*** Begin section ***

(* ===== verification/MakeRoom.v ===== *)
(** * Making room for a snapshot

    [makeRoom] deletes the oldest snapshots until the incoming one fits into the byte budget.  It
    ends, it never deletes the current snapshot, and it refuses exactly when the incoming snapshot
    and the current one do not fit together. *)

From stdpp Require Import base list gmap strings sorting.
From Stdlib Require Import ZArith Lia Strings.Byte.
From S2P Require Import Prelude GoStd Canonical DeviceList DeviceListFacts DeviceListThms Header Request.
From S2P Require Import SyncTypes MemStore MemStoreFacts Slices NonceKeeper Service VaultInv.
Local Open Scope Z_scope.
Local Open Scope go_scope.

(** ** Bytes *)
Lemma total_bytes_empty : total_bytes ∅ = 0.
Proof. unfold total_bytes. by rewrite map_to_list_empty. Qed.

Lemma total_bytes_insert (m : gmap Z bytes) r c :
  m !! r = None → total_bytes (<[r := c]> m) = total_bytes m + Z.of_nat (length c).
Proof. intros Hn. unfold total_bytes. rewrite map_to_list_insert by done. cbn. lia. Qed.

Lemma total_bytes_delete (m : gmap Z bytes) r c :
  m !! r = Some c → total_bytes (delete r m) = total_bytes m - Z.of_nat (length c).
Proof.
  intros Hs. rewrite <- (insert_delete_id m r c Hs) at 2.
  rewrite total_bytes_insert by apply lookup_delete_eq. lia.
Qed.

Lemma total_bytes_nonneg m : 0 ≤ total_bytes m.
Proof. unfold total_bytes. lia. Qed.

Lemma total_bytes_subseteq (m m' : gmap Z bytes) : m' ⊆ m → total_bytes m' ≤ total_bytes m.
Proof.
  revert m. induction m' as [|r c m' Hn IH] using map_ind; intros m Hs.
  - rewrite total_bytes_empty. apply total_bytes_nonneg.
  - assert (m !! r = Some c) as Hr by (eapply lookup_weaken; [apply lookup_insert_eq|done]).
    rewrite total_bytes_insert by done. specialize (IH (delete r m)).
    rewrite (total_bytes_delete _ _ _ Hr) in IH.
    enough (m' ⊆ delete r m) by (specialize (IH H); lia).
    rewrite <- (delete_insert_id m' r c Hn). by apply delete_mono.
Qed.

Lemma total_bytes_lookup (m : gmap Z bytes) r c : m !! r = Some c → Z.of_nat (length c) ≤ total_bytes m.
Proof. intros Hs. pose proof (total_bytes_delete _ _ _ Hs). pose proof (total_bytes_nonneg (delete r m)). lia. Qed.

Section MakeRoom.
Context `{Crypto} `{MapRange}.
Implicit Types s : state.

Lemma sum_i64 (cs : list bytes) acc :
  0 ≤ acc → acc + Z.of_nat (sum_list_with length cs) < 2 ^ 63 →
  foldl (λ total c, i64 (total + Z.of_nat (length c))) acc cs = acc + Z.of_nat (sum_list_with length cs).
Proof.
  revert acc. induction cs as [|c cs IH]; intros acc Ha Hb; cbn in *; [lia|].
  rewrite i64_small by lia. rewrite IH by lia. lia.
Qed.

Lemma CiphertextBytes_inv id s r s' :
  total_bytes (ciphertexts_of s id) < 2 ^ 63 → tx_CiphertextBytes id s = (r, s') →
  s' = s ∧ r = Ok (total_bytes (ciphertexts_of s id)).
Proof.
  cbn. unfold CiphertextBytes, reading, mreturn. intros Hb [= <- <-]. split; [done|]. f_equal.
  assert (sum_list_with length (range_map (ciphertexts_of s id)).*2 =
          sum_list_with length (map_to_list (ciphertexts_of s id)).*2) as E by (by rewrite range_map_perm).
  unfold total_bytes in *. rewrite sum_i64; rewrite ?E; lia.
Qed.

Lemma oldest_fold (kvs : list (Z * bytes)) acc :
  match foldl (λ oldest rc,
                match oldest with
                | Some (r, _) => if decide (rc.1 < r) then Some (rc.1, Z.of_nat (length rc.2)) else oldest
                | None => Some (rc.1, Z.of_nat (length rc.2))
                end) acc kvs with
  | None => acc = None ∧ kvs = []
  | Some (r, size) =>
      (acc = Some (r, size) ∨ ∃ c, (r, c) ∈ kvs ∧ size = Z.of_nat (length c)) ∧
      (∀ r0 z, acc = Some (r0, z) → r ≤ r0) ∧ ∀ rc, rc ∈ kvs → r ≤ rc.1
  end.
Proof.
  revert acc. induction kvs as [|rc kvs IH]; intros acc; cbn.
  - destruct acc as [[r z]|]; [|done]. split_and!; [by left|naive_solver|set_solver].
  - specialize (IH (match acc with
      | Some (r, _) => if decide (rc.1 < r) then Some (rc.1, Z.of_nat (length rc.2)) else acc
      | None => Some (rc.1, Z.of_nat (length rc.2)) end)).
    destruct (foldl _ _ kvs) as [[r size]|].
    + destruct IH as (H1 & H2 & H3). destruct rc as [k c]. cbn in *. destruct acc as [[r1 z1]|].
      * case_decide.
        -- split_and!; [|intros r0 z [= <- <-]; specialize (H2 _ _ eq_refl); lia|
             intros x [->|Hx]%elem_of_cons; [by apply (H2 _ _ eq_refl)|by apply H3]].
           right. destruct H1 as [[= <- <-]|(c' & ? & ?)]; [exists c|exists c']; set_solver.
        -- split_and!; [|done|intros x [->|Hx]%elem_of_cons; [cbn; specialize (H2 _ _ eq_refl); lia|by apply H3]].
           destruct H1 as [?|(c' & ? & ?)]; [by left|right; exists c'; set_solver].
      * split_and!; [|done|intros x [->|Hx]%elem_of_cons; [by apply (H2 _ _ eq_refl)|by apply H3]].
        right. destruct H1 as [[= <- <-]|(c' & ? & ?)]; [exists c|exists c']; set_solver.
    + destruct IH as [IH _]. destruct acc as [[? ?]|]; [case_decide|]; done.
Qed.

Lemma OldestCiphertext_inv id s r s' :
  tx_OldestCiphertext id s = (r, s') →
  s' = s ∧ match r with
           | Ok (rev, size) => ∃ c, ciphertexts_of s id !! rev = Some c ∧ size = Z.of_nat (length c) ∧
               ∀ r', is_Some (ciphertexts_of s id !! r') → rev ≤ r'
           | Err e => e = [ErrNotFound] ∧ ciphertexts_of s id = ∅
           end.
Proof.
  cbn. unfold OldestCiphertext, reading. intros [-> ->]%found_inv. split; [done|].
  pose proof (oldest_fold (range_map (ciphertexts_of s id)) None) as Hf.
  destruct (foldl _ _ _) as [[rev size]|].
  - destruct Hf as ([?|(c & Hc & ->)] & _ & Hmin); [done|]. exists c. apply elem_of_range_map in Hc.
    split_and!; [done|done|]. intros r' [c' Hr']. by apply (Hmin (r', c')), elem_of_range_map.
  - destruct Hf as [_ Hf]. split; [done|]. apply map_empty. intros k.
    destruct (ciphertexts_of s id !! k) as [c|] eqn:E; [|done].
    apply elem_of_range_map in E. rewrite Hf in E. set_solver.
Qed.

(** ** The loop *)
Context (cfg : Config) (Hcfg : cfg_ok cfg) (v : Vault) (incoming : Z).

Definition room_body : Z → M state (step Z unit) :=
  λ stored,
    if decide (¬ i64 (stored + incoming) > cfg_ByteBudget cfg) then mreturn (Done tt)
    else
      let! oldest := mtry (tx_OldestCiphertext (v_ID v)) in
      match oldest with
      | Err e => if is_error e ErrNotFound then mfail [ErrQuota] else mfail e
      | Ok (revision, size) =>
          run mfail_if (revision >= v_CurrentRevision v) [ErrQuota];
          run tx_DeleteCiphertext (v_ID v) revision;
          mreturn (Continue (i64 (stored - size)))
      end.

(** What the loop keeps: it only deleted snapshots older than the current one. *)
Definition trimmed (s s' : state) : Prop :=
  ∃ f, effect (v_ID v) (λ v, v) (on_ciphertexts f) s s' ∧
    f (ciphertexts_of s (v_ID v)) ⊆ ciphertexts_of s (v_ID v) ∧
    ∀ r, v_CurrentRevision v ≤ r →
      f (ciphertexts_of s (v_ID v)) !! r = ciphertexts_of s (v_ID v) !! r.

Lemma trimmed_refl s : keyed s → trimmed s s.
Proof. intros Hk. exists (λ m, m). split; [by apply effect_refl|done]. Qed.

Lemma trimmed_of s s' : trimmed s s' →
  keyed s' ∧ ciphertexts_of s' (v_ID v) ⊆ ciphertexts_of s (v_ID v) ∧
  ∀ r, v_CurrentRevision v ≤ r →
    ciphertexts_of s' (v_ID v) !! r = ciphertexts_of s (v_ID v) !! r.
Proof.
  intros (f & (Hk & _ & _ & Hsl) & Hsub & Hcur). apply (f_equal sl_ciphertexts) in Hsl. cbn in Hsl.
  by rewrite Hsl.
Qed.

Lemma trimmed_delete s s' r :
  is_Some (st_vaults s !! v_ID v) → trimmed s s' → r < v_CurrentRevision v →
  trimmed s (set_ciphertexts (alter (delete r) (v_ID v) (st_ciphertexts s')) s').
Proof.
  intros [w Hw] (f & Hf & Hsub & Hcur) Hr. exists (λ m, delete r (f m)). split_and!.
  - refine (effect_trans _ (λ v, v) _ (λ v, v) (on_ciphertexts (delete r)) _ _ _ Hf _).
    apply effect_ciphertexts; [apply Hf|rewrite (effect_vault _ _ _ _ _ _ Hf Hw); eauto|..].
    + intros id' Hne. by rewrite lookup_alter_ne.
    + unfold ciphertexts_of. rewrite lookup_alter_eq.
      destruct (st_ciphertexts s' !! v_ID v); [done|]. cbn. by rewrite delete_empty.
  - etrans; [apply delete_subseteq|done].
  - intros r' Hr'. rewrite lookup_delete_ne by lia. by apply Hcur.
Qed.

Record room_at (s : state) (a : Z * state) : Prop := {
  ra_vault : is_Some (st_vaults s !! v_ID v);
  ra_trimmed : trimmed s a.2;
  ra_stored : a.1 = total_bytes (ciphertexts_of a.2 (v_ID v));
  ra_budget : total_bytes (ciphertexts_of s (v_ID v)) ≤ cfg_ByteBudget cfg;
  ra_keys : ∀ r, is_Some (ciphertexts_of s (v_ID v) !! r) → r ≤ v_CurrentRevision v;
}.

(** The current snapshot and the incoming one do not fit together. *)
Definition no_room (s : state) : Prop :=
  match ciphertexts_of s (v_ID v) !! v_CurrentRevision v with
  | Some c => Z.of_nat (length c) + incoming > cfg_ByteBudget cfg
  | None => False
  end.

Lemma room_iteration s a :
  0 ≤ incoming ≤ MaxCiphertextBytes → incoming ≤ cfg_ByteBudget cfg → room_at s a →
  match iteration room_body a with
  | Continue a' => room_at s a' ∧
      (size (ciphertexts_of a'.2 (v_ID v)) < size (ciphertexts_of a.2 (v_ID v)))%nat
  | Done (r, s') =>
      (r = Ok tt ∧ trimmed s s' ∧
         total_bytes (ciphertexts_of s' (v_ID v)) + incoming ≤ cfg_ByteBudget cfg) ∨
      (r = Err [ErrQuota] ∧ no_room s)
  end.
Proof.
  destruct a as [stored st]. intros Hin Hfit [Hw Htr Hst Hbud Hkeys]. cbn in Htr, Hst.
  destruct (trimmed_of _ _ Htr) as (Hk & Hsub & Hcur). pose proof (total_bytes_subseteq _ _ Hsub) as Hle.
  pose proof (total_bytes_nonneg (ciphertexts_of st (v_ID v))). pose proof (co_budget_fits cfg Hcfg).
  unfold iteration, room_body. cbn [fst snd]. rewrite i64_small by lia.
  case_decide as Hd; [left; split_and!; [done|done|lia]|].
  unfold mbindM, mtry. destruct (tx_OldestCiphertext (v_ID v) st) as [ro so] eqn:Eo.
  apply OldestCiphertext_inv in Eo as [-> Eo]. destruct ro as [[rev size]|e].
  - destruct Eo as (c & Hc & -> & Hmin). unfold mfail_if. case_decide as Hrev.
    + right. split; [done|]. unfold no_room.
      assert (rev = v_CurrentRevision v) as ->.
      { assert (rev ≤ v_CurrentRevision v); [|lia]. apply Hkeys. exists c. by eapply lookup_weaken. }
      rewrite <- Hcur, Hc by lia.
      assert (ciphertexts_of st (v_ID v) = {[v_CurrentRevision v := c]}) as Esing.
      { apply map_eq. intros r. destruct (decide (r = v_CurrentRevision v)) as [->|Hne].
        - by rewrite lookup_singleton_eq.
        - rewrite lookup_singleton_ne by done. destruct (ciphertexts_of st (v_ID v) !! r) as [c'|] eqn:E; [|done].
          assert (r ≤ v_CurrentRevision v) by (apply Hkeys; exists c'; by eapply lookup_weaken).
          assert (v_CurrentRevision v ≤ r) by (apply Hmin; eauto). lia. }
      rewrite Hst, Esing, <- insert_empty, total_bytes_insert, total_bytes_empty in Hd by done. lia.
    + cbn. split.
      * assert (ciphertexts_of (set_ciphertexts (alter (delete rev) (v_ID v) (st_ciphertexts st)) st) (v_ID v) =
          delete rev (ciphertexts_of st (v_ID v))) as Edel.
        { unfold ciphertexts_of. cbn. rewrite lookup_alter_eq.
          destruct (st_ciphertexts st !! v_ID v); [done|]. cbn. by rewrite delete_empty. }
        split; cbn [fst snd]; try done; [by apply trimmed_delete; [done|done|lia]|].
        rewrite Edel, (total_bytes_delete _ _ _ Hc), <- Hst.
        pose proof (total_bytes_lookup _ _ _ Hc). rewrite i64_small by lia. done.
      * unfold ciphertexts_of at 1. cbn. rewrite lookup_alter_eq. unfold ciphertexts_of in Hc |- *.
        destruct (st_ciphertexts st !! v_ID v) as [m|]; cbn in *; [|done].
        rewrite map_size_delete_Some by eauto. assert (size m ≠ 0)%nat; [|lia].
        intros E0%map_size_empty_inv. by rewrite E0 in Hc.
  - destruct Eo as [-> Eo]. cbn. exfalso. rewrite Eo, total_bytes_empty in Hst. lia.
Qed.

Lemma size_le_total (m : gmap Z bytes) :
  (∀ r c, m !! r = Some c → 16 ≤ Z.of_nat (length c)) → Z.of_nat (size m) ≤ total_bytes m.
Proof.
  induction m as [|r c m Hn IH] using map_ind; intros Hm; [done|].
  rewrite total_bytes_insert, map_size_insert_None by done.
  specialize (Hm r c (lookup_insert_eq _ _ _)) as Hc.
  assert (∀ r c, m !! r = Some c → 16 ≤ Z.of_nat (length c)) as Hm'.
  { intros r' c' Hr. apply (Hm r' c'). rewrite lookup_insert_ne by congruence. done. }
  specialize (IH Hm'). lia.
Qed.

Lemma room_runs s a b :
  0 ≤ incoming ≤ MaxCiphertextBytes → incoming ≤ cfg_ByteBudget cfg →
  loop_runs (iteration room_body) a b → room_at s a →
  (b.1 = Ok tt ∧ trimmed s b.2 ∧ total_bytes (ciphertexts_of b.2 (v_ID v)) + incoming ≤ cfg_ByteBudget cfg) ∨
  (b.1 = Err [ErrQuota] ∧ no_room s).
Proof.
  intros Hin Hfit. induction 1 as [a b Hd|a a' b Hc _ IH]; intros Ha;
    pose proof (room_iteration s a Hin Hfit Ha) as Hx.
  - rewrite Hd in Hx. by destruct b.
  - rewrite Hc in Hx. apply IH, Hx.
Qed.

Lemma makeRoom_loop s :
  makeRoom cfg v incoming s =
    if decide (incoming > cfg_ByteBudget cfg) then (Err [ErrQuota], s)
    else match tx_CiphertextBytes (v_ID v) s with
         | (Ok stored, s') => mloop 64 room_body stored s'
         | (Err e, s') => (Err e, s')
         end.
Proof. unfold makeRoom, mbindM, mfail_if, mfail, mreturn. by case_decide. Qed.

Lemma fits_loop n : Z.of_nat n < 2 ^ 64 → (n < 2 ^ 64)%nat.
Proof. intros Hn. apply Nat2Z.inj_lt. rewrite Nat2Z.inj_pow. exact Hn. Qed.

Lemma room_ends s a hdrs l :
  0 ≤ incoming ≤ MaxCiphertextBytes → incoming ≤ cfg_ByteBudget cfg → room_at s a →
  history_ok cfg (v_CurrentRevision v) hdrs (ciphertexts_of s (v_ID v)) l →
  ∃ b, loop 64 (iteration room_body) a = Done b.
Proof.
  intros Hin Hfit Ha Hh.
  apply (loop_terminates _ (room_at s) (λ a, size (ciphertexts_of a.2 (v_ID v)))).
  - intros x x' Hx Hc. pose proof (room_iteration s x Hin Hfit Hx) as Hy. by rewrite Hc in Hy.
  - done.
  - apply fits_loop. destruct (trimmed_of _ _ (ra_trimmed _ _ Ha)) as (_ & Hsub & _).
    apply map_subseteq_size in Hsub. pose proof (size_le_total (ciphertexts_of s (v_ID v))
      (λ r c Hc, proj1 (hi_size _ _ _ _ _ Hh r c Hc))).
    pose proof (hi_bytes _ _ _ _ _ Hh). pose proof (co_budget_fits cfg Hcfg).
    assert (0 ≤ MaxCiphertextBytes) by done. lia.
Qed.

Lemma makeRoom_spec s r s' hdrs l :
  keyed s → is_Some (st_vaults s !! v_ID v) → 0 ≤ incoming →
  incoming ≤ MaxCiphertextBytes ∨ incoming > cfg_ByteBudget cfg →
  history_ok cfg (v_CurrentRevision v) hdrs (ciphertexts_of s (v_ID v)) l →
  makeRoom cfg v incoming s = (r, s') →
  (r = Ok tt ∧ trimmed s s' ∧ total_bytes (ciphertexts_of s' (v_ID v)) + incoming ≤ cfg_ByteBudget cfg) ∨
  (r = Err [ErrQuota] ∧ (incoming > cfg_ByteBudget cfg ∨ no_room s)).
Proof.
  intros Hk Hv Hin0 Hmax Hh. rewrite makeRoom_loop. intros Hx.
  pose proof (co_budget_fits cfg Hcfg). pose proof (hi_bytes _ _ _ _ _ Hh) as Hbytes.
  assert (0 ≤ MaxCiphertextBytes) by done.
  case_decide as Hbig; [right; injection Hx as <- <-; split; [done|by left]|].
  destruct (tx_CiphertextBytes (v_ID v) s) as [rb sb] eqn:Eb.
  apply CiphertextBytes_inv in Eb as [-> ->]; [|lia].
  assert (room_at s (total_bytes (ciphertexts_of s (v_ID v)), s)) as Hra.
  { split; cbn; try done; [by apply trimmed_refl|]. intros r' [c Hc]. by apply (hi_cipher _ _ _ _ _ Hh r' c). }
  assert (0 ≤ incoming ≤ MaxCiphertextBytes) as Hin by lia.
  destruct (room_ends s _ _ _ Hin ltac:(lia) Hra Hh) as [b Hb].
  apply mloop_done in Hb as Hm. rewrite Hm in Hx. subst b. apply loop_done in Hb.
  apply (room_runs s) in Hb; [|done|lia|done]. cbn in Hb. naive_solver.
Qed.
End MakeRoom.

*** End section ***

• [Assigned task]:
Print, please, the lines above from the very first through the one that holds "From S2P Require Import Prelude", both included, word for word and with nothing else.

• [Result of this task]:
(* ===== verification/MakeRoom.v ===== *)
(** * Making room for a snapshot

    [makeRoom] deletes the oldest snapshots until the incoming one fits into the byte budget.  It
    ends, it never deletes the current snapshot, and it refuses exactly when the incoming snapshot
    and the current one do not fit together. *)

From stdpp Require Import base list gmap strings sorting.
From Stdlib Require Import ZArith Lia Strings.Byte.
From S2P Require Import Prelude GoStd Canonical DeviceList DeviceListFacts DeviceListThms Header Request.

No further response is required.